Topological Phases of Matter: Exactly Solvable Models and Classification

Over the past decade or so, there has been huge progress in the study of topological phases, particularly for non-interacting systems. Without inter-particle interactions, bosons simply form Bose-Einstein condensate, hence there is no nontrivial bosonic topological phases in this regime. On the other hand, free electrons form band structures. The band strctures can have nontrivial topology, leading to nontrivial topological phases of free fermions. Examples include the famous topological insulators and topological superconductors in two and three spatial dimensions [24– 32]. Topological insulators have a gapped bulk, and gapless boundary states of Dirac fermions.
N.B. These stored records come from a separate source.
(** X8: a configuration passes the configuration phase without error or
    warning, every check passed, when its four required sections are
    present, its fragment and complete patterns are arrays and every
    fragment pattern compiles, it has at least one timing profile and
    every profile gives positive numbers for [urgent], [simple] and
    [complex], and [buffer.ttl] and [buffer.maxSize] are positive
    numbers.  The phase makes eleven checks and three more for each
    profile. *)
Theorem valid_configuration_passes (w : World) (cfg : value)
    (items citems : list value) :
  existsSync w (configPath w) = true ->
  require w (configPath w) = Ok cfg ->
  (forall section, section ∈ requiredSections ->
                   truthy (at_path cfg [section]) = true) ->
  at_path cfg ["semantic"; "patterns"; "fragments"] = Arr items ->
  at_path cfg ["semantic"; "patterns"; "complete"] = Arr citems ->
  (forall p, p ∈ items -> RegExp_error w p = None) ->
  keys (at_path cfg ["timing"; "profiles"]) <> [] ->
  (forall name class,
     name ∈ keys (at_path cfg ["timing"; "profiles"]) ->
     class ∈ ["urgent"; "simple"; "complex"] ->
     positive_number (at_path cfg ["timing"; "profiles"; name; class])
     = true) ->
  positive_number (at_path cfg ["buffer"; "ttl"]) = true ->
  positive_number (at_path cfg ["buffer"; "maxSize"]) = true ->
  let n := (11 + 3 * length (keys (at_path cfg ["timing"; "profiles"])))%nat in
  runs (validateConfiguration w) (Ok tt) [] [] n n.
Proof.
  intros Hex Hreq Hsections Hfrag Hcomplete Hcompile Hkeys Hprofiles
    Httl Hmax. cbv zeta.
  (* the semantic section *)
  apply at_path_step in Hfrag as (sem & Hsem & Hfrag).
  apply at_path_step in Hfrag as (pats & Hpats & Hfrag).
  apply at_path_step in Hfrag as (frags & Hfrags & Hfrag).
  cbn [at_path] in Hfrag. subst frags.
  cbn [at_path] in Hcomplete. rewrite Hsem, Hpats in Hcomplete.
  destruct (get pats "complete") as [complete|] eqn:Hcomp;
    [|discriminate Hcomplete].
  destruct (get_named _ _ _ Hfrags) as [pp ->];
    [discriminate | reflexivity | reflexivity |].
  destruct (get_named _ _ _ Hpats) as [sp ->];
    [discriminate | reflexivity | reflexivity |].
  (* the timing section *)
  pose proof (keys_truthy _ Hkeys) as Htp.
  destruct (at_path_truthy _ _ _ Htp) as (timing & Htiming & Ht2).
  destruct (at_path_truthy _ _ _ Ht2) as (profiles & Hprof & Ht3).
  cbn [at_path] in Ht3, Hkeys, Hprofiles |- *.
  rewrite Htiming in Hkeys, Hprofiles |- *.
  rewrite Hprof in Hkeys, Hprofiles |- *.
  assert (Htt : truthy timing = true).
  { destruct (get_named _ _ _ Hprof) as [ps ->];
      [apply truthy_defined; exact Ht3 | reflexivity | reflexivity
      | reflexivity]. }
  (* the buffer section *)
  destruct (at_path_positive _ _ _ Httl) as (buffer & Hbuffer & Httl2).
  destruct (at_path_positive _ _ _ Httl2) as (ttl & Hgetttl & Httl3).
  cbn [at_path] in Httl3, Hmax. rewrite Hbuffer in Hmax.
  destruct (get buffer "maxSize") as [maxSize|] eqn:Hgetmax;
    [|discriminate Hmax].
  assert (Hbt : truthy buffer = true).
  { destruct (get_named _ _ _ Hgetttl) as [ps ->];
      [apply positive_defined; exact Httl3 | reflexivity | reflexivity
      | reflexivity]. }
  unfold validateConfiguration. rewrite Hex, Hreq. cbn [negb].
  eapply runs_eq.
  - eapply runs_bind; [apply runs_check_true|]; cbv beta.
    apply runs_try.
    eapply runs_bind; [apply runs_lift|]; cbv beta.
    eapply runs_bind.
    { apply runs_forEach_pass with (c := 1%nat). intros section Hsec.
      specialize (Hsections section Hsec). cbn [at_path] in Hsections.
      destruct (get cfg section) as [v|e]; [|discriminate Hsections].
      eapply runs_eq;
        [eapply runs_bind; [apply runs_lift|]; cbv beta; rewrite Hsections;
         apply runs_check_pass_return
        | reflexivity | reflexivity | reflexivity | reflexivity]. }
    rewrite Hsem. eapply runs_bind; [apply runs_lift|]; cbv beta.
    rewrite Hpats. unfold and_then at 1.
    cbn [truthy]. eapply runs_bind; [apply runs_lift|]; cbv beta.
    eapply runs_bind.
    { cbn [when]. eapply runs_bind; [apply runs_lift|]; cbv beta.
      rewrite Hfrags. eapply runs_bind; [apply runs_lift|]; cbv beta.
      cbn [is_array]. eapply runs_bind; [apply runs_check_true|]; cbv beta.
      rewrite Hcomp. eapply runs_bind; [apply runs_lift|]; cbv beta.
      rewrite Hcomplete. cbn [is_array].
      eapply runs_bind; [apply runs_check_true|]; cbv beta.
      cbn [as_array]. eapply runs_bind; [apply runs_lift|]; cbv beta.
      eapply runs_bind; [apply runs_compile_each_valid; exact Hcompile|];
        cbv beta.
      apply runs_check_pass_return. }
    rewrite Htiming. eapply runs_bind; [apply runs_lift|]; cbv beta.
    rewrite Hprof. unfold and_then. rewrite Htt, Ht3.
    eapply runs_bind; [apply runs_lift|]; cbv beta.
    eapply runs_bind.
    { cbn [when]. eapply runs_bind; [apply runs_lift|]; cbv beta.
      replace (0 <? length (keys profiles))%nat with true
        by (symmetry; apply Nat.ltb_lt; destruct (keys profiles);
            [congruence | cbn; lia]).
      eapply runs_bind; [apply runs_check_true|]; cbv beta.
      apply runs_forEach_pass with (c := 3%nat). intros name Hname.
      pose proof (Hprofiles name "urgent" Hname ltac:(left)) as Hu.
      destruct (get profiles name) as [profile|] eqn:Hprofile;
        [clear Hu | discriminate Hu].
      eapply runs_eq;
        [eapply runs_bind; [apply runs_lift|]; cbv beta;
         apply (runs_forEach_pass _ _ 1%nat); intros class Hclass;
         specialize (Hprofiles name class Hname Hclass);
         rewrite Hprofile in Hprofiles;
         destruct (get profile class) as [t|e]; [|discriminate Hprofiles];
         eapply runs_eq;
           [eapply runs_bind; [apply runs_lift|]; cbv beta; rewrite Hprofiles;
            apply runs_check_pass_return
           | reflexivity | reflexivity | reflexivity | reflexivity]
        | reflexivity | reflexivity | reflexivity | reflexivity]. }
    rewrite Hbuffer. eapply runs_bind; [apply runs_lift|]; cbv beta.
    rewrite Hbt. cbn [when].
    rewrite Hgetttl. eapply runs_bind; [apply runs_lift|]; cbv beta.
    rewrite Httl3. eapply runs_bind; [apply runs_check_true|]; cbv beta.
    rewrite Hgetmax. eapply runs_bind; [apply runs_lift|]; cbv beta.
    rewrite Hmax. apply runs_check_pass_return.
  - reflexivity.
  - reflexivity.
  - cbn [length requiredSections Nat.mul Nat.add]. lia.
  - cbn [length requiredSections Nat.mul Nat.add]. lia.
Qed.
They have the interesting property that the nontrivial gapless boundary states are preserved as long as the charge conservation and time-reversal symmetries are preserved. In other words, the topological insulators are protected by these two symmetries. If either symmetry is broken – either spontaneously or explicitly – the boundary states will be gapped, and the topological insulators become ordinary band insulators. This makes them perfect examples of SPT phases. Analogously, topological superconductors can also be understood as SPT phases, with their nontrivial gapless boundary states of Majorana fermions protected by time-reversal symmetry. Building on these examples, people gradually gained more understanding of the free fermionic phases, which ultimately led to an exhaustive classification of topological phases of free fermions in all spatial dimensions, known as the ten-fold way [33, 34].